Babies giving birth to babies
With 225 adolescents in every 1,000 cases of pregnancy, the Democratic Republic of the Congo has the world’s highest rate, followed by Liberia (221) and Niger (204). In fact, 75% of girls in Niger are married before the age of 18, the world’s highest percentage. Dr. Geeta Rao Gupta, UNICEF’s deputy executive director, warned that, “A 15-year-old girl living in sub-Saharan Africa faces about a 1 in 40 risk of dying during pregnancy and childbirth during her lifetime,” whereas in Europe the ratio is 1 in 3,300. “Babies giving birth to babies,” was how Ms. Howard described the adolescent pregnancy phenomenon in Liberia.

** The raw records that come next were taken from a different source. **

Lemma update_keeps_roles {K V} `{Countable K} (set : (gmap K V -> gmap K V) -> DB -> DB) f :
  (forall g db, (set g db).(user_roles) = db.(user_roles)) -> Preserves (same user_roles) (update_table set f).
Proof. intros Hs. apply (preserves_update_table _). intros env db. apply Hs. Qed.

Ltac roles_step :=
  first [ preserve_step ltac:(first [ apply user_Update_roles | apply user_Create_roles
                                    | apply update_keeps_roles; intros ? ?; exact eq_refl
                                    | apply (preserves_stmt _); intros ? ? ?; repeat case_match; try discriminate;
                                      intros [= <-]; exact eq_refl ])
        | lazymatch goal with |- Preserves _ ?m => let h := head_of m in unfold h end ].
Ltac solve_roles := repeat roles_step.

Lemma role_assigned_only u r : Preserves (gains (eq (u, r))) (RbacSvc.AssignRole u r).
Proof.
  unfold RbacSvc.AssignRole. apply (preserves_bind _); [apply keep_roles; solve_roles|]. intros _.
  apply preserves_or_fail. unfold RbacRepo.AssignRole, create_pair. apply (preserves_stmt _). intros env db db'.
  repeat case_match; try discriminate. intros [= <-] p.
  change (user_roles (upd user_roles (union {[(u, r)]}) db)) with ({[(u, r)]} ∪ db.(user_roles)). set_solver.
Qed.

Lemma role_removed_only u r : Preserves (gains (fun _ => False)) (RbacSvc.RemoveRole u r).
Proof.
  unfold RbacSvc.RemoveRole. apply preserves_or_fail. unfold RbacRepo.RemoveRole, delete_pairs.
  apply (preserves_stmt _). intros env db db' [= <-] p.
  change (user_roles (upd user_roles (filter ?f) db)) with (filter f db.(user_roles)).
  rewrite elem_of_filter. by intros [_ Hp]; left.
Qed.

Lemma user_deleted_only id : Preserves (gains (fun _ => False)) (UserSvc.Delete id).
Proof.
  unfold UserSvc.Delete. apply (preserves_bind _); [apply keep_roles; solve_roles|]. intros _.
  apply preserves_or_fail, (preserves_stmt _). intros env db db' [= <-] p.
  set (P := fun (k : UUID) (_ : User.t) => N.eqb k id).
  change (user_roles (delete_users P db)) with (filter (fun p => doomed db.(Exec.users) P p.1 = false) db.(user_roles)).
  rewrite elem_of_filter. by intros [_ Hp]; left.
Qed.

Section wired.
Context `{Platform} `{JwtLib} (us : UserSvc.Service) (protected : list string).
Context (Hassign : forall a u r, us.(UserSvc.roleAssigner) = Some a -> Preserves (gains (eq (u, r))) (a u r)).

Lemma RegisterAdmin_only i l : Preserves (gains (fun p => p.2 ∈ l)) (UserSvc.RegisterAdmin us i l).
Proof.
  assert (Hl : forall u, Preserves (gains (fun p => p.2 ∈ l)) (UserSvc.assign_roles us u l)).
  { intros u. unfold UserSvc.assign_roles. destruct (UserSvc.roleAssigner us) as [a|] eqn:Ea in |- *; [|apply _].
    assert (Hk : forall k, k ⊆ l -> Preserves (gains (fun p => p.2 ∈ l)) (for_each k (fun rid =>
        UserSvc.assign_role u rid ("failed to assign role " +:+ uuid_string rid +:+ ": ") a))); [|by apply Hk].
    induction k as [|r k IH]; intros Hk; [apply _|]. apply (preserves_bind _); [|intros _; apply IH; set_solver].
    apply preserves_map_err. eapply preserves_mono; [|by apply Hassign]. intros d d'. apply gains_mono. intros p <-. set_solver. }
  unfold UserSvc.RegisterAdmin, UserSvc.check_new_account, UserSvc.validatePassword, UserSvc.withTx.
  solve_preserves ltac:(first [apply Hl | apply keep_roles, user_Create_roles]).
Qed.

#[export] Instance wired_laws : UpstreamLaws (NewUserService us protected).
Proof.
  split; intros; simpl.
  16: apply RegisterAdmin_only.
  16: { eapply preserves_mono; [|apply role_assigned_only]. intros d d'. by apply gains_mono. }
  16: apply role_removed_only.
  3: apply user_deleted_only.
  all: solve_roles.
Qed.

(** What a change of password by a service does. *)
Definition password_set (env : Env) (db : DB) (id : UUID) (pw : string) (db' : DB) : Prop :=
  exists u hash n d, db.(Exec.users) !! id = Some u /\ us.(UserSvc.hasher).(Hash) pw env n d = Ok hash /\
    db'.(Exec.users) !! id = Some (UserSvc.set_password hash u <| User.UpdatedAt := env.(env_wall) |>) /\
    (no_faults env -> forall k ses, db'.(Exec.sessions) !! k = Some ses -> ses.(Session.UserID) = id ->
       ses.(Session.Revoked) = true).

(** A service sets the password of an account that exists and only to one
    the policy accepts; then, without faults, no session of the account is left
    open.  A refusal changes nothing. *)
Theorem SetPassword_spec (id : UUID) (pw : string) (env : Env) (db : DB) :
  let '(r, db') := run (M2MSvc.SetPassword (NewUserService us protected) id pw) env db in
  match r with
  | Ok _ => (exists hints n d, us.(UserSvc.passwordValidator) pw hints env n d = Ok tt) /\ password_set env db id pw db'
  | Err _ => db' = db
  end.
Proof.
  apply (run_wp _ (fun r db' => match r with
    | Ok _ => (exists hints n d, us.(UserSvc.passwordValidator) pw hints env n d = Ok tt) /\ password_set env db id pw db'
    | Err _ => db' = db end)).
  unfold M2MSvc.SetPassword, M2MSvc.on_user. simpl.
  unfold UserSvc.GetByID, UserRepo.FindByID, UserRepo.find_user.
  apply wp_bind, wp_bind, wp_bind, wp_find_row; intros _; [done|]. cbn [st_db bump].
  destruct (Exec.users db !! id) as [u|] eqn:Hu; [|done]. apply wp_ret.
  unfold UserSvc.SetPassword. apply wp_bind, wp_read_only.
  { unfold UserSvc.userHintsForID, UserRepo.FindByID, UserRepo.find_user. solve_preserves ltac:(idtac). }
  intros [hints|e] n1; [|done]. unfold UserSvc.validatePassword. apply wp_bind, wp_ask.
  destruct (UserSvc.passwordValidator _ _ _ _ _ _) as [[]|e] eqn:Hv; [|done].
  apply wp_bind, wp_or_fail, wp_ask. destruct (Hash _ _ _ _ _) as [hash|e] eqn:Hh; [|done].
  unfold UserRepo.UpdateFields. apply wp_update_table; [done|]. intros Hf1. cbn [st_db bump st_step] in *.
  apply wp_ignore. unfold SessionSvc.RevokeAll, SessionRepo.RevokeAllForUser.
  apply wp_or_fail, wp_bind, wp_get_db, wp_bind. cbn [st_db st_step].
  assert (Hset : forall db', db'.(Exec.users) = alter (fun x => UserSvc.set_password hash x <| User.UpdatedAt := env.(env_wall) |>) id db.(Exec.users) ->
    (no_faults env -> forall k ses, db'.(Exec.sessions) !! k = Some ses -> ses.(Session.UserID) = id -> ses.(Session.Revoked) = true) ->
    (exists hints n d, us.(UserSvc.passwordValidator) pw hints env n d = Ok tt) /\ password_set env db id pw db').
  { intros db' Hus Hses. split; [by eauto|]. exists u, hash. do 2 eexists. split_and!; [exact Hu | exact Hh | | exact Hses].
    rewrite Hus, lookup_alter_eq, Hu. done. }
  apply wp_update_table.
  - intros e Hfail. apply Hset; [done|]. intros Hnf. by rewrite Hnf in Hfail.
  - intros Hf2. apply wp_ret. apply Hset; [done|]. intros _ k ses Hk Hid.
    change (update_rows (SessionRepo.revocable id None) (Session.Revoke env.(env_wall)) db.(Exec.sessions) !! k = Some ses) in Hk.
    rewrite lookup_update_rows in Hk. destruct (Exec.sessions db !! k) as [s0|]; [|done]. simpl in Hk.
    injection Hk as <-. destruct (SessionRepo.revocable id None s0) eqn:Er; [done|].
    unfold SessionRepo.revocable in Er. rewrite Hid, N.eqb_refl in Er. by destruct (Session.Revoked s0).
Qed.
End wired.

(** *** Samples *)
Module Sample.
#[local] Existing Instance sample_platform.
#[local] Instance sample_jwtlib : JwtLib := sample_jwt UserFacts.sample_claims 1000.

(** The service of accounts as main.go wires it to roles. *)
Definition users_with_roles : UserSvc.Service :=
  UserSvc.mkService UserFacts.sample_hasher UserFacts.sample_cfg None (Some RbacSvc.AssignRole) 0%N None
    (fun _ _ _ _ _ => Ok tt) "" None true.

(** The administrator's role 1 is protected. *)
Definition api : UserService := NewUserService users_with_roles [uuid_string 1%N; "junk"].
(** C11: A request passes client authentication only as an active client of the
    database that it proved to be: a public client by its identifier; a
    confidential one by its secret, or by an assertion for this endpoint that is
    not expired and is signed with its HMAC key or with a key its key document
    published less than five minutes ago; and only if no policy denies it.
    Every refusal is [invalid_client]; nothing is written, and the cache of key
    documents changes at most by a document fetched now. *)
Theorem ClientAuth_spec (cache : JWKSCache) (req : Request.t) (env : Env) (db : DB) :
  let '(r, db') := run (ClientAuth cfg cache req) env db in
  db' = db /\ exists cache' outcome, r = Ok (cache', outcome) /\
    (exists uri, cache_grows env cache cache' uri) /\
    admits env db req cache' outcome.
Proof.
  apply (run_wp (ClientAuth cfg cache req) (fun r db' => db' = db /\ exists cache' outcome, r = Ok (cache', outcome) /\ _)).
  assert (Hsame : exists uri, cache_grows env cache cache uri) by (exists ""; by left).
  assert (Hbad : forall c' e (db' : DB), db' = db -> (exists uri, cache_grows env cache c' uri) ->
    error_code e = "invalid_client" ->
    db' = db /\ exists cache' outcome, Ok (c', @Err OAuthClient.t e) = Ok (cache', outcome) /\
      (exists uri, cache_grows env cache cache' uri) /\ admits env db req cache' outcome)
    by (intros c' e db' -> Hg Hcode; split; [done|]; by exists c', (Err e)).
  unfold ClientAuth. destruct (basic_credentials _) as [c|e] eqn:Hb.
  2: { wp_step. apply Hbad; [done..|]. revert Hb. unfold basic_credentials. repeat case_match; by intros [= <-]. }
  destruct (post_credentials _ c) as [c2|e] eqn:Hp.
  2: { wp_step. apply Hbad; [done..|]. revert Hp. unfold post_credentials. repeat case_match; by intros [= <-]. }
  assert (Hj : c.(Credentials.jwtAuthenticated) = false).
  { revert Hb. unfold basic_credentials. repeat case_match; by intros [= <-]. }
  apply (basic_credentials_ok env db req cache) in Hb. apply (post_credentials_ok env db req cache) in Hp as [Hc2 Hj2];
    [|done..]. wp_step. apply wp_assertion_credentials; [done|done|intros; wp_simpl; wp_step; by apply Hbad|].
  intros c' cr n Hg Hcr. wp_simpl. do 2 wp_step.
  apply (wp_admit_client req cr c'); [done|intros; wp_simpl; wp_step; by apply Hbad|].
  intros id client n' Hcl Hact Hpr Hpol. wp_simpl. wp_step. split; [done|]. exists c', (Ok client).
  split_and!; [done|done|]. by exists id.
Qed.
End facts.
End ClientAuthFacts.
(** The names of the roles of each user, in the order of the query. *)
Definition rolesByUser (rows : list (string * string)) (user : string) : list string :=
  map snd (List.filter (fun r => String.eqb r.1 user) rows).

Definition user (roles : list (string * string)) (r : row) : CanonicalUser.t :=
  let '(hash, unsupported) := normalizePassword r.(password_encryption_method) r.(password_encrypted) in
  CanonicalUser.mk r.(id) (trim_space (default "" r.(primary_email))) (displayName r.(name) r.(username))
    (nullToPtr r.(avatar)) (nullToPtr r.(primary_phone)) (nullToPtr r.(username))
    (is_Some_b (nullToPtr r.(primary_email))) hash unsupported (negb r.(is_suspended))
    (buildProfile r.(profile) r.(username)) (decodeCustomData r.(custom_data))
    (decodeIdentities r.(identities)) (rolesByUser roles r.(id)).

(** Over the answers of the two queries. *)
Definition Users (roles : result (list (string * string))) (rows : result (list row)) : result (list CanonicalUser.t) :=
  match roles with
  | Err e => Err (EOther ("query logto roles: " +:+ error_string e))
  | Ok roles =>
      match rows with
      | Err e => Err (EOther ("query logto users: " +:+ error_string e))
      | Ok rows => Ok (map (user roles) rows)
      end
  end.
(* ===== verification/AuditTrail.v ===== *)
(** * audit/: the log of security events

    The service that records an event, the helper that fills an event from the
    context of a request, and the filtered pages of the log.  A failure to record
    never fails the request; [slog] is left out. *)
From S2P Require Import Prelude.
From S2P Require Import Errors.
From S2P Require Import GoLib.
From S2P Require Import Model.
From S2P Require Import Platform.
From S2P Require Import Exec.
From S2P Require Import JsonFlat.
From S2P Require Import JsonTree.
From S2P Require Import Profile.
From S2P Require Import Middleware.
From S2P Require Import Http.
Local Open Scope Z_scope.

(** ** audit/actions.go: the names of the events *)
Module Actions.

Definition user_actions : list string :=
  ["user.registered"; "user.login"; "user.login_failed"; "user.updated"; "user.deleted";
   "user.password_changed"; "user.password_reset"; "admin.password_reset_initiated";
   "user.email_verified"].

Definition session_actions : list string :=
  ["session.revoked"; "session.revoked_all"].

Definition client_actions : list string :=
  ["client.created"; "client.updated"; "client.deleted"; "client.secret_rotated"].

Definition oauth_actions : list string :=
  ["oauth.consent_granted"; "oauth.token_revoked"].

Definition role_actions : list string :=
  ["role.created"; "role.updated"; "role.deleted"; "role.permissions_updated"; "role.assigned";
   "role.removed"].

Definition mfa_actions : list string :=
  ["mfa.enrolled"; "mfa.disabled"].

Definition invitation_actions : list string :=
  ["invitation.created"; "settings.updated"].

Definition password_policy_actions : list string :=
  ["password_policy.updated"].

Definition regform_actions : list string :=
  ["regform.field_created"; "regform.field_updated"; "regform.field_deleted";
   "regform.fields_reordered"].

Definition federation_actions : list string :=
  ["federation.provider_created"; "federation.provider_updated"; "federation.provider_deleted";
   "federation.login_succeeded"; "federation.login_failed"; "federation.account_linked";
   "federation.account_unlinked"; "federation.user_provisioned"; "federation.link_confirm_failed"].

Definition resource_actions : list string :=
  ["resource.created"; "resource.updated"; "resource.deleted"; "resource.permission_added";
   "resource.permission_removed"; "resource.client_permissions_updated"].

Definition policy_actions : list string :=
  ["policy.created"; "policy.updated"; "policy.deleted"; "policy.denied"].

Definition m2m_actions : list string :=
  ["m2m.user.created"; "m2m.user.updated"; "m2m.user.deleted"; "m2m.user.password_set";
   "m2m.user.unlocked"; "m2m.user.mfa_reset"; "m2m.user.role_assigned"; "m2m.user.role_removed";
   "m2m.user.session_revoked"; "m2m.user.passkey_removed"; "m2m.user.linked_account_removed"].

Definition account_actions : list string :=
  ["account.profile_updated"; "account.email_change_requested"; "account.email_changed";
   "account.password_changed"; "account.mfa_disabled"; "account.mfa_backup_codes_regenerated";
   "account.passkey_added"; "account.passkey_renamed"; "account.passkey_removed";
   "account.linked_account_removed"; "account.deletion_requested"; "account.deletion_cancelled";
   "account.deleted"; "account.reauth_issued"; "account.reauth_failed"; "email_template.updated";
   "email_template.reset"].

Definition declared : list string :=
  user_actions ++
  session_actions ++
  client_actions ++
  oauth_actions ++
  role_actions ++
  mfa_actions ++
  invitation_actions ++
  password_policy_actions ++
  regform_actions ++
  federation_actions ++
  resource_actions ++
  policy_actions ++
  m2m_actions ++
  account_actions.

(** A filter on one action selects one kind of event. *)
Example declared_distinct : NoDup declared.
Proof. apply (bool_decide_unpack _). vm_compute. exact I. Qed.

End Actions.

Module LogEntry.
Record t := mk {
  UserID : option UUID;
  ClientID : option UUID;
  Action : string;
  IPAddress : string;
  UserAgent : string;
  Metadata : option (list (string * any))
}.
End LogEntry.

Module QueryInput.
Record t := mk {
  ID : option UUID;
  UserID : option UUID;
  Action : string;
  ActionPrefix : string;
  From : option Z;
  To : option Z;
  Page : Z;
  PerPage : Z
}.
End QueryInput.

(** ** audit/repository.go *)
Module AuditRepo.

(** The column [user_agent] is VARCHAR(512) (migrations/012). *)
Definition fits (row : AuditLog.t) : bool :=
  match row.(AuditLog.UserAgent) with Some ua => Nat.leb (String.length ua) 512 | None => true end.

Definition Create (row : AuditLog.t) : M unit :=
  wall <- wall_now ;;
  let row := row <| AuditLog.CreatedAt ::= auto_time wall |> in
  stmt (fun _ db =>
    if negb (fits row) then Err (EDriver "value too long for type character varying(512)")
    else match db.(audit_logs) !! row.(AuditLog.ID) with
         | Some _ => Err (EDriver "duplicate key value violates unique constraint")
         | None => Ok (db <| audit_logs ::= insert row.(AuditLog.ID) row |>)
         end).

Definition wanted {A} (o : option A) (test : A -> bool) : bool := match o with Some a => test a | None => true end.

Definition matches (input : QueryInput.t) (l : AuditLog.t) : bool :=
  wanted input.(QueryInput.ID) (N.eqb l.(AuditLog.ID))
  && wanted input.(QueryInput.UserID) (fun u => bool_decide (l.(AuditLog.UserID) = Some u))
  && (String.eqb input.(QueryInput.Action) "" || String.eqb l.(AuditLog.Action) input.(QueryInput.Action))
  && (String.eqb input.(QueryInput.ActionPrefix) ""
      || ProfileSvc.like (input.(QueryInput.ActionPrefix) +:+ "%") l.(AuditLog.Action))
  && wanted input.(QueryInput.From) (fun t => t <=? l.(AuditLog.CreatedAt))
  && wanted input.(QueryInput.To) (fun t => l.(AuditLog.CreatedAt) <=? t).

Definition newest (a b : AuditLog.t) : Prop := b.(AuditLog.CreatedAt) <= a.(AuditLog.CreatedAt).
#[export] Instance newest_dec : RelDecision newest.
Proof. intros a b. unfold newest. apply _. Defined.

(** The error of the count is not looked at; the total stays zero. *)
Definition Query (input : QueryInput.t) : M (list AuditLog.t * Z) :=
  let rows db := select_rows (matches input) db.(audit_logs) in
  total <- opt (query (fun _ db => Z.of_nat (length (rows db)))) ;;
  let offset := int64_wrap (int64_wrap (input.(QueryInput.Page) - 1) * input.(QueryInput.PerPage)) in
  logs <- query (fun _ db =>
    take (Z.to_nat input.(QueryInput.PerPage)) (skipn (Z.to_nat offset) (merge_sort newest (rows db)))) ;;
  ret (logs, default 0 total).

End AuditRepo.

(** ** audit/service.go, audit/helper.go *)
Module AuditSvc.

Definition non_empty (s : string) : option string := if String.eqb s "" then None else Some s.

Definition Log (entry : LogEntry.t) : M unit :=
  id <- opt uuid_newV7 ;;
  ignore (AuditRepo.Create (AuditLog.mk (default uuid_nil id) entry.(LogEntry.UserID) entry.(LogEntry.ClientID)
    entry.(LogEntry.Action) (non_empty entry.(LogEntry.IPAddress)) (non_empty entry.(LogEntry.UserAgent))
    (match entry.(LogEntry.Metadata) with Some m => marshal_value (AMap m) | None => "{}" end) time_zero)).

Definition Query (input : QueryInput.t) : M (list AuditLog.t * Z) := AuditRepo.Query input.

(** [ctx] is what the middlewares set. *)
Definition LogFromContext (ctx : Context) (ip userAgent action : string) (metadata : option (list (string * any))) : M unit :=
  Log (LogEntry.mk ctx.(ContextUserID) None action ip userAgent metadata).

End AuditSvc.

(** ** audit/handler.go *)
Module AuditHandler.

(** Filters that do not parse are dropped; [time_parse] is [time.Parse(time.RFC3339, s)]. *)
Definition query_input `{Platform} (time_parse : string -> option Z) (Query : string -> string) : QueryInput.t :=
  let '(page, perPage) := ParsePagination Query in
  let parsed {A} (parse : string -> option A) (s : string) := if String.eqb s "" then None else parse s in
  QueryInput.mk None (parsed uuid_parse (Query "user_id")) (Query "action") (Query "action_prefix")
    (parsed time_parse (Query "from")) (parsed time_parse (Query "to")) page perPage.

Definition Query `{Platform} (time_parse : string -> option Z) (query : string -> string)
    : M (list AuditLog.t * PaginatedResponse.t) :=
  let input := query_input time_parse query in
  let! (logs, total) := or_fail (AuditSvc.Query input) (ErrInternal "failed to query audit logs") ;;
  ret (logs, Paginated total input.(QueryInput.Page) input.(QueryInput.PerPage)).

End AuditHandler.

(** ** Facts *)
Module AuditFacts.
Import AuditSvc.

(** Only rows are added to the log. *)
Definition audit_grows (d d' : DB) : Prop := exists t, d.(audit_logs) ⊆ t /\ d' = d <| audit_logs := t |>.

#[export] Instance audit_grows_preorder : PreOrder audit_grows.
Proof.
  split.
  - intros d. exists d.(audit_logs). split; [done | by destruct d].
  - intros d1 d2 d3 (t & Ht & ->) (t' & Ht' & ->). exists t'. split; [by etrans|]. done.
Qed.

(** Recording never fails a request, and touches nothing else. *)
Theorem Log_total entry env st : exists st', Log entry env st = (Ok tt, st') /\ audit_grows st.(st_db) st'.(st_db).
Proof.
  unfold Log, opt, ignore, attempt, AuditRepo.Create, uuid_newV7, wall_now, stmt, bind, ret.
  destruct (env_fail env (st_step st)); simpl; destruct (env_fail env _); simpl;
    try (eexists; split; [done|]; done);
    destruct (AuditRepo.fits _); simpl; try (eexists; split; [done|]; done);
    destruct (audit_logs (st_db st) !! _) eqn:E; eexists; (split; [done|]); try done;
    (eexists; split; [|done]; by apply insert_subseteq).
Qed.

(** Without faults an event is recorded as it was given, when the user agent fits
    the column. *)
Theorem Log_recorded entry env st :
  no_faults env -> st.(st_db).(audit_logs) !! env.(env_uuid) st.(st_step) = None ->
  (String.length entry.(LogEntry.UserAgent) <= 512)%nat ->
  exists st' row, Log entry env st = (Ok tt, st') /\ st'.(st_db).(audit_logs) !! env.(env_uuid) st.(st_step) = Some row /\
    row.(AuditLog.UserID) = entry.(LogEntry.UserID) /\ row.(AuditLog.Action) = entry.(LogEntry.Action) /\
    row.(AuditLog.CreatedAt) = env.(env_wall).
Proof.
  intros Hnf Hfree Hlen. unfold Log, opt, ignore, attempt, AuditRepo.Create, uuid_newV7, wall_now, stmt, bind, ret.
  repeat (rewrite Hnf; simpl). unfold AuditRepo.fits, non_empty. simpl.
  destruct (String.eqb (LogEntry.UserAgent entry) "") eqn:Ee; simpl; [|apply Nat.leb_le in Hlen; rewrite Hlen; simpl];
    rewrite Hfree; eexists _, _; (split; [done|]); simpl; rewrite lookup_insert_eq; done.
Qed.

(** A user agent that does not fit keeps the event out of the log. *)
Theorem Log_suppressed entry env st :
  (512 < String.length entry.(LogEntry.UserAgent))%nat ->
  exists n, Log entry env st = (Ok tt, mkState st.(st_db) n).
Proof.
  intros Hlen. unfold Log, opt, ignore, attempt, AuditRepo.Create, uuid_newV7, wall_now, stmt, bind, ret.
  assert (Hn : String.eqb (LogEntry.UserAgent entry) "" = false) by (by destruct (LogEntry.UserAgent entry); [simpl in Hlen; lia|]).
  unfold AuditRepo.fits, non_empty. simpl. rewrite Hn. rewrite (proj2 (Nat.leb_gt _ _) Hlen).
  destruct (env_fail env (st_step st)); simpl; destruct (env_fail env _); by eexists.
Qed.

(** A page of the log holds events that satisfy every filter. *)
Theorem Query_sound input env db logs total db' :
  run (Query input) env db = (Ok (logs, total), db') ->
  db' = db /\ forall l, l ∈ logs -> AuditRepo.matches input l = true /\ exists id, db.(audit_logs) !! id = Some l.
Proof.
  unfold Query, AuditRepo.Query, run, opt, attempt, query, bind, ret. simpl.
  destruct (env_fail env 0); simpl; (destruct (env_fail env 1); simpl; [done|]); intros [= <- <- <-]; (split; [done|]);
    intros l Hl; apply (subseteq_take _ _ _), (subseteq_drop _ _ _) in Hl;
    rewrite merge_sort_Permutation in Hl; apply elem_of_select_rows in Hl as (id & Hid & Hm); eauto.
Qed.

End AuditFacts.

Also, younger girls are at high risk of developing obstetric fistula, a potentially serious medical condition in which a hole develops between the vagina and rectum or the urinary bladder. Tens of young fistula patients are hospitalised in Liberia.
According to WHO, the main causes of maternal deaths are severe bleeding after birth, post-childbirth infections, high blood pressure during pregnancy, unsafe abortion and diseases such as malaria and HIV/AIDS. “Many hospitals in my country don’t even have incubators for premature babies or doses of oxytocin to stop bleeding,” says Ms. Howard. In 2013, of the 7,500 AIDS-related maternal deaths worldwide, 6,800 (91%) were in sub-Saharan Africa. South Africa alone accounted for 41.4% of global HIV-related maternal deaths, states WHO.
It gets complicated when women cannot even make decisions about their own health. In Mali, Burkina Faso and Nigeria, 70% of women surveyed by UNICEF said they had no influence over such decisions. In general, adds a report by the UN Population Fund (UNFPA), 95% of married girls under the age of 19 in sub-Saharan Africa “have no say over whether to access or use contraceptives.”
Progress is being made
Preventing maternal deaths is not complicated, some experts say. “All women need access to antenatal care during pregnancy, skilled care during childbirth, and care and support after childbirth,” states UNICEF. That may sound simple, but it’s not. For example, due to distance, poverty and a lack of information, women in remote parts of Africa have no access to health care. A study by Jose Luis Alvarez, Ruth Gil, Valentine Hernandez and Angel Gil for BMC Public Health, an online health journal, found that illiteracy, poverty and weak health care systems hamper progress in maternal health.
To be fair, African leaders have placed maternal health on the front burner. They are committed to Millennium Development Goal (MDG) 5, which envisions a 75% reduction in maternal mortality by 2015. A recent report by UNFPA shows some progress, though hardly enough for a victory lap. Equatorial Guinea has achieved MDG 5, having reduced maternal deaths by 81%. With an annual average reduction of 6.2%, Eritrea has met the goal with a 77% reduction in maternal deaths. Ethiopia has achieved 69% reduction, Rwanda 76%, Angola 68%, Mozambique 64% and Cape Verde 77%. Twenty-six of the 46 sub-Saharan African countries are at the 40% mark, and that includes Nigeria, which accounts for 14% of global maternal deaths.
African First Ladies are spearheading advocacy efforts on maternal policy and investments in the sector. At the UN General Assembly debate last September, the First Ladies said they were “alarmed” at child wives, early pregnancy, unsafe abortions and the risk of HIV. “The current situation [of Ebola] in West Africa shows that we cannot shorthand progress on health,” admonished Ban Soon-taek, wife of UN Secretary-General Ban Ki-moon, at a forum attended by the First Ladies. “We have a long way to go post-2015, so we need each other…[to] deliver for women and girls in Africa,” added Roman Tesfaye, Ethiopia’s First Lady. In other words, women needn’t die or lose their babies in childbirth. The hard work is to make this dream a reality.